Buff Orpington not acting well

by G. Jones
(Plymouth, MA)


Buff Orpington not acting well: She is separating herself from the rest of the flock.

She either lays down or just stands in the corner. No outward signs of sneezing or coughing; doesn't seem to want to eat or drink.

Has a pasted bottom. I have had issues in the past with respiratory illness (lost many hens) after I introduced mature hens from a person who shows them. She said some of her chickens had "colds".

At the time I didn't know how serious of an issue this could be, she made it sound like a common thing. After much research, I know better now! Shame on me, I feel so helpless.

Any suggestions. I feed organic mash, organic scratch, grit & oyster shells. They go in the hen house at nite and have a yard to use in the day.

I recently gave them a bail of hay/alfalfa as recommended by a chicken magazine I got recently.

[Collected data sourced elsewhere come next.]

Lemma wait_move_wf k k' c : waits_wf k -> wait_move k k' c -> waits_wf k' /\ wait_limit k <= wait_limit k'.
Proof.
  intros Hw Hm. pose proof (wait_limit_pos k Hw) as Hpos. pose proof (ww_next _ Hw) as Hn.
  destruct Hm as [H Hnx|t H0 Hnz Ht H Hnx|t r H0 Hp Hr Ht H Hnx|t Ht H Hnx].
  - pose proof (wait_limit_same k k' Hnx) as Hl. split; [|lia].
    apply (waits_wf_update k k' 0 (t_wait_id (thr k 0))); try done; rewrite ?Hnx, ?Hl; try done.
    + apply Hw.
    + by right; left.
    + intros u. specialize (H u). unfold wait_of in H. case_decide; subst; congruence.
  - destruct (wait_limit_begin k k' Hn Hnz Hnx) as [Hl Hl']. split; [|lia].
    apply (waits_wf_update k k' t (tm_next_wait_id (k_thr k))); try done; try lia.
    + rewrite Hnx. apply u64_range.
    + by apply (moved_id Ht).
  - pose proof (wait_limit_same k k' Hnx) as Hl. split; [|lia].
    apply (waits_wf_update k k' t (t_wait_id (thr k t))); try done; rewrite ?Hnx, ?Hl; try done.
    + apply Hw.
    + by right; left.
    + by apply (moved_id Ht).
  - pose proof (wait_limit_same k k' Hnx) as Hl. split; [|lia].
    apply (waits_wf_update k k' t 0); try done; rewrite ?Hnx, ?Hl; try done; [by left|].
    by apply (moved_id Ht).
Qed.

(** A settled wait stays settled, and its outcome does not change. *)
Lemma wait_move_settled k k' c w :
  waits_wf k -> wait_move k k' c -> settled k w ->
  settled k' w /\ w ∉ c /\
  forall t, t_wait_id (thr k' t) = w ->
    t_wait_id (thr k t) = w /\ t_wait_result (thr k' t) = t_wait_result (thr k t).
Proof.
  intros Hw Hm [Hlim Hset]. destruct (wait_move_wf k k' c Hw Hm) as [_ Hle].
  assert (forall t, t_wait_id (thr k' t) = w ->
    t_wait_id (thr k t) = w /\ t_wait_result (thr k' t) = t_wait_result (thr k t)) as Hkeep.
  { intros u Hu. destruct Hm as [H Hnx|t H0 Hnz Ht H Hnx|t r H0 Hp Hr Ht H Hnx|t Ht H Hnx].
    - specialize (H u). unfold wait_of in H. split; congruence.
    - pose proof (wait_limit_begin k k' (ww_next _ Hw) Hnz Hnx) as [Hl _].
      rewrite (moved_id Ht H u) in Hu. rewrite (moved_result Ht H u).
      case_decide; cbn in Hu; [lia|done].
    - rewrite (moved_id Ht H u) in Hu. rewrite (moved_result Ht H u).
      case_decide; cbn in Hu; [|done]. subst u. exfalso. by apply (Hset t).
    - rewrite (moved_id Ht H u) in Hu. rewrite (moved_result Ht H u).
      case_decide; cbn in Hu; [lia|done]. }
  split_and!; [split; [lia|]| |done].
  - intros t Ht. destruct (Hkeep t Ht) as [Ht0 ->]. by apply Hset.
  - intros Hin. destruct Hm; try by apply not_elem_of_nil in Hin.
    apply list_elem_of_singleton in Hin. by apply (Hset t).
Qed.

(** The identities a move completes were pending and are settled after it. *)
Lemma wait_move_completes k k' c w :
  waits_wf k -> wait_move k k' c -> w ∈ c -> c = [w] /\ settled k' w.
Proof.
  intros Hw Hm Hin. pose proof (wait_limit_pos k Hw).
  destruct Hm as [H' Hnx|t H0 Hnz Ht H' Hnx|t r H0 Hp Hr Ht H' Hnx|t Ht H' Hnx];
    try by apply not_elem_of_nil in Hin.
  apply list_elem_of_singleton in Hin as ->. split; [done|].
  pose proof (ww_below _ Hw t).
  split; [rewrite (wait_limit_same k k' Hnx); lia|].
  intros u Hu. rewrite (moved_result Ht H' u). rewrite (moved_id Ht H' u) in Hu.
  case_decide as E; cbn in *; [by destruct r|].
  exfalso. apply E. apply (ww_unique _ Hw u t); congruence.
Qed.

Lemma run_waits_settled ops k :
  waits_wf k ->
  let '(cs, k') := run_waits ops k in
  waits_wf k' /\ NoDup cs /\ (forall w, w ∈ cs -> settled k' w) /\
  (forall w, settled k w -> settled k' w /\ w ∉ cs /\
     forall t, t_wait_id (thr k' t) = w ->
       t_wait_id (thr k t) = w /\ t_wait_result (thr k' t) = t_wait_result (thr k t)).
Proof.
  revert k. induction ops as [|op ops IH]; intros k Hw; cbn [run_waits].
  - split_and!; [done|constructor|set_solver|]. intros w Hs. split_and!; [done|set_solver|done].
  - pose proof (run_wait_move op k) as Hm. destruct (run_wait op k) as [c k1].
    destruct (wait_move_wf k k1 c Hw Hm) as [Hw1 _]. specialize (IH k1 Hw1).
    destruct (run_waits ops k1) as [cs k2]. destruct IH as (Hw2 & Hnd & Hcs & Hset).
    split_and!; [done| | |].
    + apply list.NoDup_app. split_and!; [|intros w Hin|done].
      * destruct Hm; apply NoDup_nil_2 || apply NoDup_singleton.
      * apply Hset. by apply (wait_move_completes k k1 c).
    + intros w Hin. apply elem_of_app in Hin as [Hin|Hin]; [|by apply Hcs].
      apply Hset. by apply (wait_move_completes k k1 c).
    + intros w Hs. destruct (wait_move_settled k k1 c w Hw Hm Hs) as (Hs1 & Hn1 & Hk1).
      destruct (Hset w Hs1) as (Hs2 & Hn2 & Hk2). split_and!; [done|set_solver|].
      intros t Ht. destruct (Hk2 t Ht) as [Ht1 ->]. by apply Hk1.
Qed.

(** C10. The first terminal outcome of a wait wins, and identities are never
    reissued: over any sequence of wait calls on any threads, no identity is
    reported complete twice, and once an outcome is recorded under an identity
    no thread ever holds that identity with another outcome. *)
Theorem wait_first_outcome_wins (k : Kernel) (ops : list WaitOp) :
  waits_wf k ->
  NoDup (run_waits ops k).1 /\ waits_wf (run_waits ops k).2 /\
  forall t w, t_wait_id (thr k t) = w -> w <> 0 -> wait_terminal (t_wait_result (thr k t)) = true ->
    forall u, t_wait_id (thr (run_waits ops k).2 u) = w ->
      u = t /\ t_wait_result (thr (run_waits ops k).2 u) = t_wait_result (thr k t).
Proof.
  intros Hw. pose proof (run_waits_settled ops k Hw) as H. destruct (run_waits ops k) as [cs k'].
  destruct H as (Hw' & Hnd & _ & Hset). cbn [fst snd]. split_and!; [done|done|].
  intros t w Ht Hnz Hterm u Hu. pose proof (ww_below _ Hw t).
  destruct (Hset w) as (_ & _ & Hkeep).
  { split; [lia|]. intros v Hv Hp. assert (v = t) as -> by (apply (ww_unique _ Hw); congruence).
    by rewrite Hp in Hterm. }
  destruct (Hkeep u Hu) as [Hu0 ->]. assert (u = t) as -> by (apply (ww_unique _ Hw); congruence). done.
Qed.

(** A running thread that waits on an endpoint. *)
Definition demo_thread : Z := 0x2000.

Definition demo_waiter : Kernel :=
  (set_thr demo_thread (fun t => t <| t_id := 7 |> <| t_state := THREAD_STATE_RUNNING |>
     <| t_on_run_queue := true |>) kernel_boot)
  <| k_thr := mkThreadMod demo_thread 8 1 true (<[0%nat := demo_thread]> (replicate 512 0)) 0 0 |>.

Definition demo_waits : list WaitOp :=
  [WBegin demo_thread THREAD_WAIT_IPC_RECEIVE 0x3000;
   WComplete demo_thread THREAD_WAIT_IPC_RECEIVE 0x3000 1 THREAD_WAIT_RESULT_COMPLETED;
   WComplete demo_thread THREAD_WAIT_IPC_RECEIVE 0x3000 1 THREAD_WAIT_RESULT_TIMED_OUT;
   WCancel demo_thread THREAD_WAIT_IPC_RECEIVE 0x3000;
   WEnd demo_thread THREAD_WAIT_IPC_RECEIVE 0x3000;
   WBegin demo_thread THREAD_WAIT_IPC_RECEIVE 0x3000;
   WCancel demo_thread THREAD_WAIT_IPC_RECEIVE 0x3000].

Lemma thr_demo_waiter t : wait_of demo_waiter t = (0, THREAD_WAIT_RESULT_NONE).
Proof.
  change (wait_of (set_thr demo_thread (fun t => t <| t_id := 7 |> <| t_state := THREAD_STATE_RUNNING |>
     <| t_on_run_queue := true |>) kernel_boot) t = (0, THREAD_WAIT_RESULT_NONE)).
  rewrite wait_of_set. by case_decide.
Qed.

Lemma wait_first_outcome_wins_witness :
  (run_waits demo_waits demo_waiter).1 = [1; 2] /\ NoDup (run_waits demo_waits demo_waiter).1.
Proof.
  split; [by vm_compute|]. apply (wait_first_outcome_wins demo_waiter demo_waits).
  assert (forall t, t_wait_id (thr demo_waiter t) = 0) as H0.
  { intros t. pose proof (thr_demo_waiter t) as H. unfold wait_of in H. congruence. }
  split.
  - unfold is_u64. cbn. lia.
  - intros t. rewrite H0. done.
  - intros t u Hnz. by rewrite H0 in Hnz.
Defined.
Lemma unlink_many k l t l' :
  run_list k (l ++ t :: l') -> l' ++ l <> [] ->
  exists k', scheduler_unlink t k = (true, k') /\ run_list k' (l ++ l') /\ relinked k k'.
Proof.
  intros Hrl Hne. pose proof (unlink_guard k _ t Hrl ltac:(set_solver)) as Hg.
  destruct Hrl as [Hr Hnd H0 Hh Ht Hc Hb Hq Ho].
  destruct (list.last (l' ++ l)) as [p|] eqn:Hlast; [|by apply last_None in Hlast].
  destruct (ring_predecessor _ _ _ _ _ Hnd Hr Hlast) as (a & b & Heq & Hpt & Hbefore).
  assert (t ∉ l ++ l') as Htn.
  { apply list.NoDup_app in Hnd as (_ & H1 & H2). apply list.NoDup_cons in H2 as [H2 _]. set_solver. }
  assert (NoDup (l ++ l')) as Hnd'.
  { apply list.NoDup_app in Hnd as (H1 & H2 & H3). apply list.NoDup_cons in H3 as [_ H3].
    apply list.NoDup_app. split_and!; [done|set_solver|done]. }
  assert (p ∈ l ++ l') as Hpin by (apply last_Some_elem_of in Hlast; set_solver).
  assert (p <> t) as Hpt' by (by intros ->).
  assert (l ++ l' <> []) as Hne' by (by intros He; rewrite He in Hpin; apply not_elem_of_nil in Hpin).
  assert (2 <= Z.of_nat (length (l ++ t :: l'))) as Hlen.
  { rewrite length_app. cbn. assert (length (l' ++ l) <> 0%nat) by (by destruct (l' ++ l)).
    rewrite length_app in *. lia. }
  assert (first_or 0 (l ++ t :: l') <> 0) as Hfz.
  { intros He. apply H0. rewrite <- He. apply first_in. by destruct l. }
  unfold scheduler_unlink. rewrite Hg, Hc, Hh, Nat2Z.id, Heq.
  unfold ring in Hr. rewrite Heq in Hr.
  rewrite (find_previous_chain k a p b (first_or 0 (a ++ p :: b)) t) by (done || congruence).
  rewrite <- Heq in *. rewrite (proj2 (Z.eqb_neq (Z.of_nat _) 1)) by lia. cbn [andb].
  eexists. split; [done|].
  set (k1 := set_run_next p (t_run_next (thr k t)) k).
  assert (ring (next_of k1) (l ++ l')) as Hr1.
  { apply (ring_remove (next_of k) _ l t l' p); try done.
    - unfold k1. by rewrite next_of_set, decide_True.
    - intros y _ Hy. unfold k1. by rewrite next_of_set, decide_False. }
  assert (t_run_next (thr k1 t) = first_or t (l' ++ l)) as Hnt.
  { rewrite <- (ring_next _ _ _ _ (Hr : ring (next_of k) _)).
    change (next_of k1 t = next_of k t). unfold k1. by rewrite next_of_set, decide_False. }
  set (k2 := if sm_run_head (k_sch k1) =? t then _ else k1).
  assert (sm_run_head (k_sch k2) = first_or 0 (l ++ l') /\ sm_run_tail (k_sch k2) = final (l ++ t :: l') /\
          sm_run_count (k_sch k2) = Z.of_nat (length (l ++ t :: l')) /\
          relinked k k2 /\ forall u, thr k2 u = thr k1 u) as (Hh2 & Ht2 & Hc2 & Hre2 & Hthr2).
  { unfold k2. change (sm_run_head (k_sch k1)) with (sm_run_head (k_sch k)). rewrite Hh.
    destruct l as [|x l]; cbn [app first_or] in *.
    - rewrite Z.eqb_refl. split_and!; try done; [|by unfold k1; relink].
      cbn. rewrite Hnt, app_nil_r. by destruct l'.
    - rewrite (proj2 (Z.eqb_neq x t)) by set_solver.
      split_and!; try done. unfold k1. relink. }
  set (k3 := if sm_run_tail (k_sch k2) =? t then _ else k2).
  assert (sm_run_head (k_sch k3) = first_or 0 (l ++ l') /\ sm_run_tail (k_sch k3) = final (l ++ l') /\
          sm_run_count (k_sch k3) = Z.of_nat (length (l ++ t :: l')) /\
          relinked k k3 /\ forall u, thr k3 u = thr k1 u) as (Hh3 & Ht3 & Hc3 & Hre3 & Hthr3).
  { unfold k3. rewrite Ht2. destruct (decide (l' = [])) as [->|Hl'].
    - rewrite final_snoc, Z.eqb_refl, app_nil_r. cbn [app] in Hlast.
      split_and!; try done; [by rewrite <- (app_nil_r l)| |].
      + cbn. unfold final. by rewrite Hlast.
      + eapply relinked_trans; [done|]. relink.
    - assert (final (l ++ t :: l') = final l') as Hf
        by (change (t :: l') with ([t] ++ l'); by rewrite app_assoc, final_app).
      rewrite Hf. rewrite (proj2 (Z.eqb_neq (final l') t)).
      + split_and!; try done. by rewrite Ht2, Hf, final_app by done.
      + intros He. apply Htn, elem_of_app. right. rewrite <- He. by apply final_in. }
  rewrite Ht3, Hh3. clearbody k3. clear Hh2 Ht2 Hc2 Hre2 Hthr2 k2.
  assert (forall u, next_of k3 u = next_of k1 u) as Hn3 by (intros; unfold next_of; by rewrite Hthr3).
  pose proof (ring_last _ _ Hr1 Hne') as Hclose.
  assert (forall u, u <> t -> next_of (set_sm (fun m => m <| sm_run_count := u64 (sm_run_count m - 1) |>)
    (set_on_run_queue t false (set_run_next t 0 (set_run_next (final (l ++ l')) (first_or 0 (l ++ l')) k3)))) u
    = next_of k1 u) as Hfin.
  { intros u Hu. link_simpl. rewrite decide_False by done. case_decide; [congruence|]. apply Hn3. }
  split; [split; try done|].
  - apply (chain_ext (next_of k1)); [|done]. intros y Hy. symmetry. apply Hfin. by intros ->.
  - set_solver.
  - cbn. rewrite Hc3, u64_id by (unfold is_u64; lia). rewrite !length_app. cbn. lia.
  - rewrite length_app in *. cbn in *. lia.
  - intros u. link_simpl. case_decide as E; [subst u; by rewrite bool_decide_eq_false_2|].
    rewrite Hthr3. unfold k1. rewrite queued_set, Hq. apply bool_decide_ext. set_solver.
  - intros u Hu. destruct (decide (u = t)) as [->|Hut]; [link_simpl; by rewrite decide_True|].
    rewrite Hfin by done. unfold k1. rewrite next_of_set, decide_False by (intros ->; done).
    apply Ho. set_solver.
  - eapply relinked_trans; [apply Hre3|]. relink.
Qed.

(** Unlinking a queued thread always succeeds and keeps the order of the rest. *)
Lemma scheduler_unlink_spec k l t l' :
  run_list k (l ++ t :: l') ->
  exists k', scheduler_unlink t k = (true, k') /\ run_list k' (l ++ l') /\ relinked k k'.
Proof.
  intros Hrl. destruct (decide (l' ++ l = [])) as [He|He]; [|by apply unlink_many].
  apply app_eq_nil in He as [-> ->]. by apply unlink_last.
Qed.

Lemma scheduler_unlink_absent k l t : run_list k l -> t ∉ l -> scheduler_unlink t k = (false, k).
Proof.
  intros Hrl Ht. unfold scheduler_unlink.
  rewrite (rl_queued _ _ Hrl), bool_decide_eq_false_2 by done. cbn [negb]. by rewrite orb_true_r.
Qed.

Lemma scheduler_add_spec k l t :
  run_list k l -> t ∉ l -> nz t = true -> sm_initialized (k_sch k) = true ->
  nz (t_id (thr k t)) = true -> state_is k t THREAD_STATE_READY = true ->
  t_interrupt_context_ready (thr k t) = true -> nz (t_interrupt_rsp (thr k t)) = true ->
  scheduler_interrupt_frame_valid k t (t_interrupt_rsp (thr k t)) = true ->
  l <> [] \/ sm_idle_active (k_sch k) = true -> Z.of_nat (length l) + 1 < 2 ^ 32 ->
  exists k', scheduler_add t k = (true, k') /\ run_list k' (l ++ [t]) /\ relinked k k'.
Proof.
  intros [Hr Hnd H0 Hh Ht Hc Hb Hq Ho] Htl Hz Hin Hid Hst Hctx Hrsp Hfv Hact Hlen.
  assert (t <> 0) as Hz' by (by bool_prop).
  unfold scheduler_add. rewrite Hin, Hz, Hid, Hq, bool_decide_eq_false_2, Hst, Hctx, Hrsp, Hfv by done.
  cbn [negb orb]. rewrite Hc.
  destruct (decide (l = [])) as [->|Hne].
  - destruct Hact as [?|Hact]; [done|]. cbn [length Z.of_nat]. rewrite Hact, Hh, Ht. cbn.
    eexists. split; [done|]. split; [|relink].
    split; cbn [length]; try done.
    + unfold ring. cbn. link_simpl. by rewrite decide_True.
    + apply NoDup_singleton.
    + set_solver.
    + intros u. link_simpl. rewrite Hq. case_decide as E.
      * subst u. symmetry. apply bool_decide_eq_true. set_solver.
      * apply bool_decide_ext. set_solver.
    + intros u Hu. link_simpl. rewrite decide_False by set_solver. apply Ho. set_solver.
  - destruct (list.last l) as [q|] eqn:Hlast; [|by apply last_None in Hlast].
    apply last_Some in Hlast as [m ->].
    assert (nz (Z.of_nat (length (m ++ [q]))) = true) as ->.
    { apply negb_true_iff, Z.eqb_neq. rewrite length_app. cbn. lia. }
    cbn [negb]. rewrite Hh, Ht, final_snoc.
    rewrite (nz_in _ (first_or 0 (m ++ [q])) H0) by (by apply first_in).
    rewrite (nz_in _ q H0) by set_solver. cbn [negb orb].
    change (sm_run_tail (k_sch (set_run_next t ?x k))) with (sm_run_tail (k_sch k)).
    rewrite Ht, final_snoc. eexists. split; [done|].
    assert (t <> q) as Htq by set_solver.
    apply list.NoDup_app in Hnd as (Hm & Hmq & _).
    assert (q ∉ m) as Hqm by (intros Hin'; by apply (Hmq q Hin'), list_elem_of_singleton).
    split; [|relink]. split; try done.
    + rewrite <- app_assoc. apply (ring_append (next_of k) _ m q t); try done; link_simpl.
      * by rewrite decide_False, decide_True by congruence.
      * by rewrite decide_True.
      * intros y Hy. link_simpl. by rewrite !decide_False by (intros ->; set_solver).
    + rewrite <- app_assoc. apply list.NoDup_app. split_and!; [done|set_solver|].
      apply list.NoDup_cons. split; [set_solver|apply NoDup_singleton].
    + set_solver.
    + rewrite first_or_app. cbn. rewrite Hh. by destruct m.
    + by rewrite final_snoc.
    + cbn. rewrite Hc, u64_id by (unfold is_u64; lia). rewrite !length_app. cbn. lia.
    + rewrite length_app. cbn. lia.
    + intros u. link_simpl. rewrite Hq. case_decide as E.
      * subst u. symmetry. apply bool_decide_eq_true. set_solver.
      * apply bool_decide_ext. set_solver.
    + intros u Hu. link_simpl. rewrite !decide_False by set_solver. apply Ho. set_solver.
Qed.

(** * What a thread needs to be resumed *)

(** The fields of a thread no scheduling operation writes. *)
Definition fixed_fields (t : Thread) : Z * Z * Z * Z * Z :=
  (t_id t, t_process t, t_kernel_stack_base t, t_kernel_stack_top t, t_kernel_stack_size t).

(** [k'] has the registries, processes and address spaces of [k]. *)
(** The fields of a process the scheduler reads. *)
Definition process_fields (p : Process) : Z * bool * bool := (p_address_space p, p_kernel p, p_initialized p).

Lemma process_fields_eq a b :
  process_fields a = process_fields b ->
  p_address_space a = p_address_space b /\ p_kernel a = p_kernel b /\ p_initialized a = p_initialized b.
Proof. unfold process_fields. intros H. by simplify_eq. Qed.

I have gotten a couple eggs lately with a lot of blood in them, I don't know if it was this hen though. I got a rooster & his companion last fall.

She is not acting very lively either although not like the buff. Your thoughts are appreciated.

If there is a lot of blood in the eggs the eggs sound partially incubated. Blood on the outside of the egg can mean mineral deficiencies.

Chickens need a full array of minerals, not just calcium. Having a yard for them sounds like
they may not get to fresh grasses and plants, which are a vital part of a healthy chicken diet.

The alfalfa is probably a good idea, but they will just eat the leaves and flowers. The stems will be wasted, but might make good nesting material.

The sick hen should be separated from the flock in a cozy pen or good sized cage. You may need to coax her to eat and drink to save her life.

She needs a heat lamp, conditioning food, vitamins and minerals and possibly an antibiotic.

Which antibiotic depends on what she is afflicted with. If your flock has been exposed to a respiratory infection, antibiotics might be needed, but I wouldn’t treat any chickens without signs of illness.

Some blood lines of chickens reach their prime productive life by 2. After that egg production decreases and general health can too.

I regularly give vitamins to my flock. Having enough of certain vitamins, but a good balance of all, can prevent illness, along with adequate food, exercise, fresh air and stress free life.

I use a vitamin electrolyte powder from the feed store. I prefer not to use antibiotics on a whole flock and have been able to avoid that with vitamins, even in the face of some respiratory problems with some new chickens last summer.

You may need the help of your veterinarian to figure this out. These are some suggestions based on how I handle my flock, my experience and some research I’ve done.